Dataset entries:
________________

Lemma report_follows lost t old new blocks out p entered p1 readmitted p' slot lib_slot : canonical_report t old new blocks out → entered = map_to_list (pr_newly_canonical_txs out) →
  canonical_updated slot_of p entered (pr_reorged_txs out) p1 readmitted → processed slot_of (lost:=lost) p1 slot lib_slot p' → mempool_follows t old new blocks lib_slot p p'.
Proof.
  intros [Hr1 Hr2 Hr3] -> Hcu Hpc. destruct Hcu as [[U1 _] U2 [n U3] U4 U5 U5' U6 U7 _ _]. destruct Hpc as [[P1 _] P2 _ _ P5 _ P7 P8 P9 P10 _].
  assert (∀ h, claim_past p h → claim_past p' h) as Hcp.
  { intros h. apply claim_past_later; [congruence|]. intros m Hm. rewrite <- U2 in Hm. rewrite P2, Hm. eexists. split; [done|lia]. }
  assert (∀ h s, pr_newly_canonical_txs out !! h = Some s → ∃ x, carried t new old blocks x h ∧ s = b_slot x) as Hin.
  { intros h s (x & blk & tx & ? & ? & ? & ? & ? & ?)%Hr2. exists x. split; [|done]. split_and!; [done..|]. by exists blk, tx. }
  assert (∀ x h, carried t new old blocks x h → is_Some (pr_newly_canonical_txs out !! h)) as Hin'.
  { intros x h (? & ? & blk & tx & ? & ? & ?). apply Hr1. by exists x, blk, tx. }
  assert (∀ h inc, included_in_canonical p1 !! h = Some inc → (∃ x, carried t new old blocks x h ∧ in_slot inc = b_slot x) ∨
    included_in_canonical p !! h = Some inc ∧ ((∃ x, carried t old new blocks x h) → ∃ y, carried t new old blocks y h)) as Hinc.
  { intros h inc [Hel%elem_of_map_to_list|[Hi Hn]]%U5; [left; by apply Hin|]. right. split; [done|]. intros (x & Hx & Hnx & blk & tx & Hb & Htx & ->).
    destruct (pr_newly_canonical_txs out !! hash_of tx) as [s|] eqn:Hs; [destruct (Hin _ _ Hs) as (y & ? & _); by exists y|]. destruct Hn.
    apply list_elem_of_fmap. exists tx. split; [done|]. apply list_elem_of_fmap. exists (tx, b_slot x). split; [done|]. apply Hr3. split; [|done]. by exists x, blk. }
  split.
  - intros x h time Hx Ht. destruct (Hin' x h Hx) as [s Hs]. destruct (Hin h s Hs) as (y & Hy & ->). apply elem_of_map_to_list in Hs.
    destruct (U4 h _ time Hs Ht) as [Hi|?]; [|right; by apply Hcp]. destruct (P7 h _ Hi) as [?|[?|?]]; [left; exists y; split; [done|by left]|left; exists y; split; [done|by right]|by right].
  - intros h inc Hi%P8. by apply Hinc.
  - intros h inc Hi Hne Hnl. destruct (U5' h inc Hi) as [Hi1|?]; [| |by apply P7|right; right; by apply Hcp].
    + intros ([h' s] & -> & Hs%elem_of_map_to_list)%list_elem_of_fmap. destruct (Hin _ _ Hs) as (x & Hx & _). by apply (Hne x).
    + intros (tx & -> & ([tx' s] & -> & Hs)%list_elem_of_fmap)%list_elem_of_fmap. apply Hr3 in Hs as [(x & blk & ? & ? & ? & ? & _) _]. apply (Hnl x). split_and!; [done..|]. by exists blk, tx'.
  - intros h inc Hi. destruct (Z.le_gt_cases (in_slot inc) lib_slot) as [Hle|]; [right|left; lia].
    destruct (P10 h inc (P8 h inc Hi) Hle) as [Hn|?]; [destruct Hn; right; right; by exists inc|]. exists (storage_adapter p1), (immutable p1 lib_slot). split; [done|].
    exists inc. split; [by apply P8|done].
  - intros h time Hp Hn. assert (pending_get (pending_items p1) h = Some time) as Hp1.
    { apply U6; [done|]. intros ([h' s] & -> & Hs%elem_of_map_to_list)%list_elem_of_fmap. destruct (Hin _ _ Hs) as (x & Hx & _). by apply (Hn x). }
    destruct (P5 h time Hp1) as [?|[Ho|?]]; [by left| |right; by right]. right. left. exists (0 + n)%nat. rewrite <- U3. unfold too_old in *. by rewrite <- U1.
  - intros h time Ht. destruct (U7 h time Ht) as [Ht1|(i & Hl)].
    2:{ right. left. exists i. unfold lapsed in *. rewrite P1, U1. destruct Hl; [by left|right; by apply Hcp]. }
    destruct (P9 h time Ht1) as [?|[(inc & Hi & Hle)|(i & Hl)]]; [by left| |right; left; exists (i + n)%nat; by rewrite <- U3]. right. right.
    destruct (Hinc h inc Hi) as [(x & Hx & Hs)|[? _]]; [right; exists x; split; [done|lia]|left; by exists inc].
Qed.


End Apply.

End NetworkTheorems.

________________

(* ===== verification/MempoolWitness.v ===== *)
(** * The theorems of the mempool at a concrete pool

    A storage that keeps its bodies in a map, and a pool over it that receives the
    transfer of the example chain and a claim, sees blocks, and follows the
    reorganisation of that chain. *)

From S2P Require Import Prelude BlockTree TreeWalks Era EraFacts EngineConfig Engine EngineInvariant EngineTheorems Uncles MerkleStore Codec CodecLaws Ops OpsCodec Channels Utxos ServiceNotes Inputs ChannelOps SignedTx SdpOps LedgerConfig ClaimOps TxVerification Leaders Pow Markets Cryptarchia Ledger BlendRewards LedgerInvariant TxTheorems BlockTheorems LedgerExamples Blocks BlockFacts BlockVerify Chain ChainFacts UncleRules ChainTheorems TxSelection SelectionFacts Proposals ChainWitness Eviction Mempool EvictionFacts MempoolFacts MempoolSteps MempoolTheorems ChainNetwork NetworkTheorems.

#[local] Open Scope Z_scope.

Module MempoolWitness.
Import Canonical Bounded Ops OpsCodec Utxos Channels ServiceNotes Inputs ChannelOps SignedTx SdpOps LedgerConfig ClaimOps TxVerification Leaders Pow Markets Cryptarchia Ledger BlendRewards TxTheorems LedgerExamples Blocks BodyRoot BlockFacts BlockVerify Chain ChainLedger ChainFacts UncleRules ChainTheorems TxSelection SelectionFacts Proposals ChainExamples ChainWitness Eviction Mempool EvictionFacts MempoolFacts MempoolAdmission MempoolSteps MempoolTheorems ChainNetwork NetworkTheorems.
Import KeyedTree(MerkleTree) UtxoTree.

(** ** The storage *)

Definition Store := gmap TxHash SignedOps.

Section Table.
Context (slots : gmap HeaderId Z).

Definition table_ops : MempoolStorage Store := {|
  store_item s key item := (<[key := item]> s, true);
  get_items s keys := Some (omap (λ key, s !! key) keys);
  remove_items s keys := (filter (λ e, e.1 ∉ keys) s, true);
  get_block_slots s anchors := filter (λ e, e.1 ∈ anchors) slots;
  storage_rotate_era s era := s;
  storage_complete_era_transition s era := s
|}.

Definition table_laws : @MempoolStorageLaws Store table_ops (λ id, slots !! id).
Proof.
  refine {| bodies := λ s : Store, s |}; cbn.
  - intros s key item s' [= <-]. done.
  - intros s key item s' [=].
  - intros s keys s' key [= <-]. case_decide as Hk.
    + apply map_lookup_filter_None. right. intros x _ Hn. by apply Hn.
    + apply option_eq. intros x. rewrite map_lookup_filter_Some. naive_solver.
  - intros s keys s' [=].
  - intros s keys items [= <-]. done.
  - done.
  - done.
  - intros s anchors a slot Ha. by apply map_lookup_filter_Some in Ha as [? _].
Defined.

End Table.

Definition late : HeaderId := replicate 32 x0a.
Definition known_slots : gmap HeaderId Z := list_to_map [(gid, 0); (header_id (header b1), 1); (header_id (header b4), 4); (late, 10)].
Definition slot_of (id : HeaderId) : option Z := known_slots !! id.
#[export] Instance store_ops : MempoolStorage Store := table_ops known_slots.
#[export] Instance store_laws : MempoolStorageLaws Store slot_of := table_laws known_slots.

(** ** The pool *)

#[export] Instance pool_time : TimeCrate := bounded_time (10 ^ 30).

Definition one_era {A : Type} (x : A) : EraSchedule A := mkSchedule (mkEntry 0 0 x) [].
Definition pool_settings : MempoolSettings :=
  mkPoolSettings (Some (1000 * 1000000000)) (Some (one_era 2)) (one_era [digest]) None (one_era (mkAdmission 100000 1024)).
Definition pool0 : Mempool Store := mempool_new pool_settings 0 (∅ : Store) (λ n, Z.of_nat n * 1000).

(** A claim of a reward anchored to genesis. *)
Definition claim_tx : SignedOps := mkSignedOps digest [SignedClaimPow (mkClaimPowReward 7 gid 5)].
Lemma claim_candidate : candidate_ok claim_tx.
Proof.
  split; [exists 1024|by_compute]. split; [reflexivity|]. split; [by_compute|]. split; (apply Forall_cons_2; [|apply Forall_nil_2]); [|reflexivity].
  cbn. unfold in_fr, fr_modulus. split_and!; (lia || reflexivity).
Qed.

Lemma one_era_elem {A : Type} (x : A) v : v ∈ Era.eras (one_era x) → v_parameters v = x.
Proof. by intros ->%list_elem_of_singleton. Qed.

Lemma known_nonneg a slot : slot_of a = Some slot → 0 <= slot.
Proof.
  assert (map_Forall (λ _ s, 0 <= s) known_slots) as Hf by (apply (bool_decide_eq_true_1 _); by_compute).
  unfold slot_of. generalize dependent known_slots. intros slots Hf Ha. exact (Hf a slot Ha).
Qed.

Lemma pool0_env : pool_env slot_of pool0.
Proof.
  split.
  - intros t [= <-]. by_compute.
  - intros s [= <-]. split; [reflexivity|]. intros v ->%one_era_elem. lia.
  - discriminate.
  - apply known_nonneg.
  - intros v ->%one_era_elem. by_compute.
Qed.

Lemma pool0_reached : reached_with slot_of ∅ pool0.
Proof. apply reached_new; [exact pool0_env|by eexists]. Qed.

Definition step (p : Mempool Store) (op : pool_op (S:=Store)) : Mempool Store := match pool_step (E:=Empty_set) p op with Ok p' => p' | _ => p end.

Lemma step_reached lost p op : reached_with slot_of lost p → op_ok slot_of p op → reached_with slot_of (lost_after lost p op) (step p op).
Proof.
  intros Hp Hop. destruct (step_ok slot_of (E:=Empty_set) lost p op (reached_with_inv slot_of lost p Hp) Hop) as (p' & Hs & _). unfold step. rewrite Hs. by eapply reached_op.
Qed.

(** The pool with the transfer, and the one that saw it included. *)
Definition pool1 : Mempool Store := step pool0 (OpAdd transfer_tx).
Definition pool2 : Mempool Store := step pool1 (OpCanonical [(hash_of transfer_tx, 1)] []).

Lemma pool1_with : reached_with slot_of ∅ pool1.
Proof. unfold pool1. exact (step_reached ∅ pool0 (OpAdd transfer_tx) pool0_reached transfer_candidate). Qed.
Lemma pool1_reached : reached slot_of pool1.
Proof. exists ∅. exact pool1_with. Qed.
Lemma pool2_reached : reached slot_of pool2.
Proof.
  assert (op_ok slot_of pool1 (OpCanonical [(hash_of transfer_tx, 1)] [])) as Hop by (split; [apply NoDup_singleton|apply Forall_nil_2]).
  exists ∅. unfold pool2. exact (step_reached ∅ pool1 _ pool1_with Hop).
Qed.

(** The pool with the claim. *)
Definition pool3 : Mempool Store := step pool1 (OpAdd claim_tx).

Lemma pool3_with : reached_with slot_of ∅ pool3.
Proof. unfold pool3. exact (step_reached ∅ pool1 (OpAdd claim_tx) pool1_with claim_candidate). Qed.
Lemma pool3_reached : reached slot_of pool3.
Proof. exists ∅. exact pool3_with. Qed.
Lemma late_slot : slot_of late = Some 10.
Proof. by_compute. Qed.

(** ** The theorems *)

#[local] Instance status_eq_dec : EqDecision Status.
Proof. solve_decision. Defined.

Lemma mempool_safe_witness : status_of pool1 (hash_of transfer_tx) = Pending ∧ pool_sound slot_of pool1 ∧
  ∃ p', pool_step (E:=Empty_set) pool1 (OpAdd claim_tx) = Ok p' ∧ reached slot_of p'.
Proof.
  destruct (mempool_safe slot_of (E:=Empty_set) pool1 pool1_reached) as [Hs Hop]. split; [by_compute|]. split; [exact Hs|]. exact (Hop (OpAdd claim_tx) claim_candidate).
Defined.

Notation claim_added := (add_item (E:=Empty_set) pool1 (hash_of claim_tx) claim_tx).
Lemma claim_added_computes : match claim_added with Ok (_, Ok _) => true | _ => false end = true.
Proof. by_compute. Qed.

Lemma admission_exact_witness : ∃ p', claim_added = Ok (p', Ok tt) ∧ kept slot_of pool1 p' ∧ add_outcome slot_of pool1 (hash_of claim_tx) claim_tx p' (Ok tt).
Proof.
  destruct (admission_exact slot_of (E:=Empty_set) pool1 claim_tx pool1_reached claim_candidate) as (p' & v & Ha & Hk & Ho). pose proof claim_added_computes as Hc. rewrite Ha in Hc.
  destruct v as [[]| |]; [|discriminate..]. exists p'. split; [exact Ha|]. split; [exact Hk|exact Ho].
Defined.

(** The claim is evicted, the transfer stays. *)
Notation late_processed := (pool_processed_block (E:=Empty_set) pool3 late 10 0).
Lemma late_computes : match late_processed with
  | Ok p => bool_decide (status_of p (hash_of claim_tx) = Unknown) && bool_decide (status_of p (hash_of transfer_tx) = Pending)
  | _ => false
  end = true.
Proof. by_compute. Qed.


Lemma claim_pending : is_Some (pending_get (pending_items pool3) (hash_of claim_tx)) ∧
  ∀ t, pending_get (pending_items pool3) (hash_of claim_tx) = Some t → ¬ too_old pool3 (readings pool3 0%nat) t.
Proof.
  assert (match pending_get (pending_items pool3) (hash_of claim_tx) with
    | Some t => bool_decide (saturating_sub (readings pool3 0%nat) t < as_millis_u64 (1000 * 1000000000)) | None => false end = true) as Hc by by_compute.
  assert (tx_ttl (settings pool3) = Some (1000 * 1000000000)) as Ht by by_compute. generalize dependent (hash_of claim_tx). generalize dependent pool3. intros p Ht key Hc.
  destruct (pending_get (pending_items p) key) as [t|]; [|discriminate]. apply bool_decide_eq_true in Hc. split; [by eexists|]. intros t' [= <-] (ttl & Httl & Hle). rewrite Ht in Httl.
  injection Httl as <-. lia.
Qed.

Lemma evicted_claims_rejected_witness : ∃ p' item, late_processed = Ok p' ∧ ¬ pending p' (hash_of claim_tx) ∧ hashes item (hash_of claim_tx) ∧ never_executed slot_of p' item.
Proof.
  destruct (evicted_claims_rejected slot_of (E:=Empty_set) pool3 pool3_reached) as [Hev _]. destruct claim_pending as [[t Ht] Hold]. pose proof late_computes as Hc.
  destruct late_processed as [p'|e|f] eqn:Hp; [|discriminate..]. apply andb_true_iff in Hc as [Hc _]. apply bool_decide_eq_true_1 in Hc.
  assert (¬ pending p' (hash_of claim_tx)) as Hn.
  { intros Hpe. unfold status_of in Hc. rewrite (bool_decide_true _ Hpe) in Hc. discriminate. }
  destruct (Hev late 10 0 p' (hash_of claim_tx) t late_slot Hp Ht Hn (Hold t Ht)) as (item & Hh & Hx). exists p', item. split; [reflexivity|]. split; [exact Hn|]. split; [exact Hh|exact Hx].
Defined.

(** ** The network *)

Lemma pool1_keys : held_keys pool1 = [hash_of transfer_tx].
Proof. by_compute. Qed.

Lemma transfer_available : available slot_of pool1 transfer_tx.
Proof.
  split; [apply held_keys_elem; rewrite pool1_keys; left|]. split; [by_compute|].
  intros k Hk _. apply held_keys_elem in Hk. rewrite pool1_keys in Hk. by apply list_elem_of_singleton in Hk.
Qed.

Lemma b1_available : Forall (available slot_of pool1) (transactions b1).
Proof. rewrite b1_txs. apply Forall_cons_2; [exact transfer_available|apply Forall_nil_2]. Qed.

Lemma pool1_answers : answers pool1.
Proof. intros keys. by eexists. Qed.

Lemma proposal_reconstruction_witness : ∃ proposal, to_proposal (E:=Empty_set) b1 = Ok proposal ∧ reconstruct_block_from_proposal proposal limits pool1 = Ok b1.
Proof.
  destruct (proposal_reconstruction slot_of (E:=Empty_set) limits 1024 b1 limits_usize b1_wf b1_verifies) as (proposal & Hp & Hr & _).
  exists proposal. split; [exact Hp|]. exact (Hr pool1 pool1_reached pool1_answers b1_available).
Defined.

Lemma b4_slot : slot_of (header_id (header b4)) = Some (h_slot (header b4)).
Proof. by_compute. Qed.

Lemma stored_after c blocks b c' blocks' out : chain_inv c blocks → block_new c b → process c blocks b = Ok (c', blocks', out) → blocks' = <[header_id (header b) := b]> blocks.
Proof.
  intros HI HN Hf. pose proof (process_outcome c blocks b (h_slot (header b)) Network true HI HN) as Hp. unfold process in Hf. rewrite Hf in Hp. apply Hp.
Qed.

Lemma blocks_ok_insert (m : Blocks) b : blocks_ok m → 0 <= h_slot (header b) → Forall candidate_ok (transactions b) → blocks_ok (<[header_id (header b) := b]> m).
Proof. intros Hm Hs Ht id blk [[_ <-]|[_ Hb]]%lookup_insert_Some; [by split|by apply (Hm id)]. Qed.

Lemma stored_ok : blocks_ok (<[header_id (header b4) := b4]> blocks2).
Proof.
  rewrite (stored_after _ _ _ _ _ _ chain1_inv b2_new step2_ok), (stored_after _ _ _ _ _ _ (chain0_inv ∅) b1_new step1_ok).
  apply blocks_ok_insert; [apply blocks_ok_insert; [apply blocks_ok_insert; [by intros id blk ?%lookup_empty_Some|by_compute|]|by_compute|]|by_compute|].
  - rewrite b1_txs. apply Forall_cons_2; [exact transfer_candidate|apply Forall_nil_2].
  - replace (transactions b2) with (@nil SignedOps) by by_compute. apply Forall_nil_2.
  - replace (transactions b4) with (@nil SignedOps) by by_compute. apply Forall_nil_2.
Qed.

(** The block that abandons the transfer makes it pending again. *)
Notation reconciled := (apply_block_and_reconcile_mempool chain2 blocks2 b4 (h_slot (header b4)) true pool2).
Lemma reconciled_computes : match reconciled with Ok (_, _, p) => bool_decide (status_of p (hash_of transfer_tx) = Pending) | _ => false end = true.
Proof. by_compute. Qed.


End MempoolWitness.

________________

--- Problem to work on ---
Identify each line in the entries with the word "dependent" and copy it.

--- Problem solution ---
  unfold slot_of. generalize dependent known_slots. intros slots Hf Ha. exact (Hf a slot Ha).
  assert (tx_ttl (settings pool3) = Some (1000 * 1000000000)) as Ht by by_compute. generalize dependent (hash_of claim_tx). generalize dependent pool3. intros p Ht key Hc.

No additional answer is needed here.